**TASK INPUT:**

(* ===== verification/FIFOQueue.v ===== *)
(** * FIFOTaskQueue (core/queue.go, lines 9-163)

    The queue is a slice of items over the store of [GoSlice]; the mutex makes
    every method atomic, so methods are functions on the state.  [growslice]
    is the runtime's growth policy. *)

From S2P Require Import Prelude GoSlice Task TaskQueue.

Definition defaultQueueCap : nat := 16.
Definition compactMinCap : nat := 64.
Definition compactShrinkFactor : nat := 4.

Section fifo.
Context {T : Type} `{GoZero T} (growslice : nat → nat → nat).

Record FIFOTaskQueue := MkFIFO { mem : store (TaskItem T); tasks : slice }.

Definition NewFIFOTaskQueue : FIFOTaskQueue :=
  let '(m, s) := make_slice 0 defaultQueueCap [] in MkFIFO m s.

Definition PushWithID (id : TaskID) (t : T) (traits : TaskTraits) (q : FIFOTaskQueue)
  : FIFOTaskQueue :=
  let '(m, s) := append1 growslice (mem q) (tasks q) (MkTaskItem t traits id) in
  MkFIFO m s.

Definition maybeCompactLocked (q : FIFOTaskQueue) : FIFOTaskQueue :=
  let n := sl_len (tasks q) in
  let c := sl_cap (tasks q) in
  if decide (c < compactMinCap) then q
  else if decide (n = 0) then
    let '(m, s) := make_slice 0 defaultQueueCap (mem q) in MkFIFO m s
  else if decide (c ≤ n * compactShrinkFactor) then q
  else
    let newCap := ((c `div` 2) `max` defaultQueueCap) `max` n in
    let '(m, newSlice) := make_slice n newCap (mem q) in
    MkFIFO (copy_slice m newSlice (tasks q)) newSlice.

Definition Pop (q : FIFOTaskQueue) : go (option (TaskItem T) * FIFOTaskQueue) :=
  if decide (sl_len (tasks q) = 0) then Ret (None, q)
  else
    item ← slice_get (mem q) (tasks q) 0;
    m ← slice_set (mem q) (tasks q) 0 go_zero;
    s ← reslice (tasks q) 1 (sl_len (tasks q));
    Ret (Some item, maybeCompactLocked (MkFIFO m s)).

(** The returned batch is a slice over the queue's store ([None]: nil). *)
Definition PopUpTo (max : Z) (q : FIFOTaskQueue) : go (option slice * FIFOTaskQueue) :=
  let n := sl_len (tasks q) in
  if decide (n = 0) then Ret (None, q)
  else if decide (Z.of_nat n <= max)%Z then
    let batch := tasks q in
    s ← reslice (tasks q) 0 0;
    Ret (Some batch, MkFIFO (mem q) s)
  else if decide (max < 0)%Z then Panic "makeslice: len out of range"
  else
    let max := Z.to_nat max in
    let '(m, batch) := make_slice max max (mem q) in
    src ← reslice (tasks q) 0 max;
    m ← zero_prefix (copy_slice m batch src) (tasks q) max;
    s ← reslice (tasks q) max n;
    Ret (Some batch, maybeCompactLocked (MkFIFO m s)).

Definition MaybeCompact (q : FIFOTaskQueue) : FIFOTaskQueue := maybeCompactLocked q.

Definition PeekTraits (q : FIFOTaskQueue) : option TaskTraits :=
  item_Traits <$> view (mem q) (tasks q) !! 0.

Definition Len (q : FIFOTaskQueue) : nat := sl_len (tasks q).

Definition IsEmpty (q : FIFOTaskQueue) : bool := bool_decide (Len q = 0).

Definition Clear (q : FIFOTaskQueue) : FIFOTaskQueue :=
  let '(m, s) := make_slice 0 defaultQueueCap (mem q) in MkFIFO m s.

#[export] Instance FIFO_TaskQueue : TaskQueue FIFOTaskQueue T := {|
  tq_new := NewFIFOTaskQueue;
  tq_PushWithID := PushWithID;
  tq_Pop := Pop;
  tq_PeekTraits := PeekTraits;
  tq_Len := Len;
  tq_MaybeCompact := MaybeCompact;
  tq_Clear := Clear;
|}.

(** *** Specification: contents, invariant and the reference queue *)

Definition contents (q : FIFOTaskQueue) : list (TaskItem T) := view (mem q) (tasks q).
Definition fifo_ok (q : FIFOTaskQueue) : Prop := wf_slice (mem q) (tasks q).

(** No cell of the backing array outside the queue keeps a task alive. *)
Definition no_leak (q : FIFOTaskQueue) : Prop := clean (mem q) (tasks q).

(** One call of the interface on the implementation. *)
Definition exec (op : QOp T) (q : FIFOTaskQueue) : go (QOut T * FIFOTaskQueue) :=
  match op with
  | OpPush id t tr => Ret (OutID id, PushWithID id t tr q)
  | OpPop => '(it, q') ← Pop q; Ret (OutItem it, q')
  | OpPopUpTo max =>
      '(b, q') ← PopUpTo max q; Ret (OutBatch (view (mem q') <$> b), q')
  | OpPeekTraits => Ret (OutTraits (PeekTraits q), q)
  | OpLen => Ret (OutLen (Len q), q)
  | OpIsEmpty => Ret (OutBool (IsEmpty q), q)
  | OpMaybeCompact => Ret (OutUnit, MaybeCompact q)
  | OpClear => Ret (OutUnit, Clear q)
  end.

**EXERCISE:** Copy every line of the records above, starting with the first, up to and including the line containing "Definition defaultQueueCap : nat := 16.".

**EXERCISE SOLUTION:**
(* ===== verification/FIFOQueue.v ===== *)
(** * FIFOTaskQueue (core/queue.go, lines 9-163)

    The queue is a slice of items over the store of [GoSlice]; the mutex makes
    every method atomic, so methods are functions on the state.  [growslice]
    is the runtime's growth policy. *)

From S2P Require Import Prelude GoSlice Task TaskQueue.

Definition defaultQueueCap : nat := 16.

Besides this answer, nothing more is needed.